Got a lot of feedback, mainly positive. One person though it was a bit pricey, but, I feel like the prices I ask are fair. Obviously my soap isn't as cheap as something you'd find in the supermarket, but hey, they're a lot better too! (at least I think so :wink

I had to disappoint a LOT of children, who came up to my stand, dragging their parents, saying they wanted a cupcake. They looked so sad when I told them it was soap, hahaha 
Maybe next time I'll sell real cupcakes. I bet I'd be a millionair if I would.

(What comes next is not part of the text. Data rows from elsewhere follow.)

(** The view [v] with the entries of group [g]. *)
Definition created (v : switch_view) (g : Z) (i : group_info) (rt : gmap (Z * Z) (Z * Z))
    (ns : gmap Z (Z * Z)) (rb : gmap Z (Z * Z)) : switch_view :=
  {| v_tables := {| (v_tables v) with
       recirculate_table := <[g := t_recir_port !!! gi_port i]> (recirculate_table (v_tables v));
       metadata_table := <[g := mask_of i]> (metadata_table (v_tables v));
       restore_table := rt |};
     v_nodes := ns;
     v_mgids := <[g := gi_nodes i]> (v_mgids v);
     v_regs := {| (v_regs v) with reg_bitmap := rb |} |}.

Lemma restore_of_insert live g i g' r :
  restore_of (<[g := i]> live) g' r =
    if decide (g' = g /\ 0 <= r < Z.of_nat (length (gi_members i)))
    then Some (t_switch_ip, gi_members i !!! Z.to_nat r)
    else if decide (g' = g) then None else restore_of live g' r.
Proof.
  unfold restore_of. destruct (decide (g' = g)) as [->|Hne].
  - rewrite lookup_insert_eq. cbn [mbind option_bind].
    destruct (decide (0 <= r < _)); [by rewrite decide_True|by rewrite decide_False by tauto].
  - rewrite lookup_insert_ne by done. by rewrite decide_False by tauto.
Qed.

Lemma restore_of_delete live g g' r :
  restore_of (delete g live) g' r = if decide (g' = g) then None else restore_of live g' r.
Proof.
  unfold restore_of. destruct (decide (g' = g)) as [->|Hne]; [by rewrite lookup_delete_eq|].
  by rewrite lookup_delete_ne.
Qed.

Lemma restore_of_None live g r : live !! g = None -> restore_of live g r = None.
Proof. intros Hg. unfold restore_of. by rewrite Hg. Qed.

Lemma view_ok_create v live free g i rt ns rb :
  view_ok v live (gi_nodes i ++ free) -> live !! g = None -> 0 < g < 256 -> info_ok i ->
  NoDup ((gi_nodes i ++ free) ++ live_nodes live) -> (forall x, x ∈ gi_nodes i -> 0 < x < 1024) ->
  members_added g (gi_members i) (gi_nodes i) (length (gi_members i)) v rt ns ->
  view_ok (created v g i rt ns rb) (<[g := i]> live) free.
Proof.
  intros [Hr Hm Hre Hrs Hn Hf Hmg Hfo] Hg Hgr Hio Hnd Hrange [M1 M2 M3 M4].
  destruct (io_len _ Hio) as [Hlen _]. rewrite <- Hlen in M4. rewrite firstn_all in M4.
  rewrite length_app in Hrs.
  constructor; cbn [created v_tables v_nodes v_mgids recirculate_table metadata_table restore_table].
  - by rewrite Hr, fmap_insert.
  - by rewrite Hm, fmap_insert.
  - intros g' r. rewrite M1, restore_of_insert.
    destruct (decide (g' = g /\ _)); [done|]. rewrite Hre.
    destruct (decide (g' = g)) as [->|]; [by apply restore_of_None|done].
  - lia.
  - intros g' i' k x Hg' Hx. destruct (decide (g' = g)) as [->|Hne].
    + rewrite lookup_insert_eq in Hg'. simplify_eq. apply M3; [|done].
      apply lookup_lt_Some in Hx. lia.
    + rewrite lookup_insert_ne in Hg' by done. rewrite M4; [by eapply Hn|].
      intros Hin. apply NoDup_app in Hnd as (_ & Hnd & _). apply (Hnd x).
      * apply elem_of_app. by left.
      * apply elem_of_live_nodes. exists g', i'. split; [done|]. by eapply list_elem_of_lookup_2.
  - intros x Hx. rewrite M4; [apply Hf, elem_of_app; by right|].
    intros Hin. apply NoDup_app in Hnd as (Hnd & _). apply NoDup_app in Hnd as (_ & Hnd & _).
    by apply (Hnd x).
  - intros g' Hg'. destruct (decide (g' = g)) as [->|Hne].
    + by rewrite !lookup_insert_eq.
    + rewrite !lookup_insert_ne by done. by apply Hmg.
  - intros g' ns' x Hg' Hng Hx. rewrite lookup_insert_ne in Hg' by (intros ->; unfold MAX_GROUP_NUM in Hng; lia).
    by eapply Hfo.
Qed.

I can't wait to do another fair! I've never been so busy in my life (with preperations), but I loved doing it...


----------



## Melodee (May 1, 2011)

Congratulations Liz!  I'm glad you shared your experiences at the show.  I'm going to begin selling (at long last) next week.  I'm excited and a little  nervous.  I hope you have more good experiences like this one!  Thank you so much for the good information!

Melodee


----------



## dandelion (May 3, 2011)

Congrats, isn't selling youir own creations exciting!


----------



## soapbuddy (May 3, 2011)

Good for you and congrats on your sales!


----------



## Miss Buttercup (May 3, 2011)

I'm glad it was helpful to you Melodee  
Good luck next week!

And yes, selling your own stuff is SO exciting!
Im looking forward to the next fair...


----------



## Fullamoon (May 4, 2011)

Hi Miss Buttercup,
I just made a batch of CP using Ylang Ylang and it's making me nauseas in my own kitchen. It smells like a pee pee diaper - LOL. I bought it without smelling it first, and I didn't even know if it was floral or fruity or what but figured I'd try it out. I wonder if we're suppose to combine it with some other fragrance? Anyway, it looks pretty but I'm glad it's a small batch of soap because I'm throwing it out...


----------



## Fubble Bath (May 4, 2011)

Sounds like a wonderful experience!


----------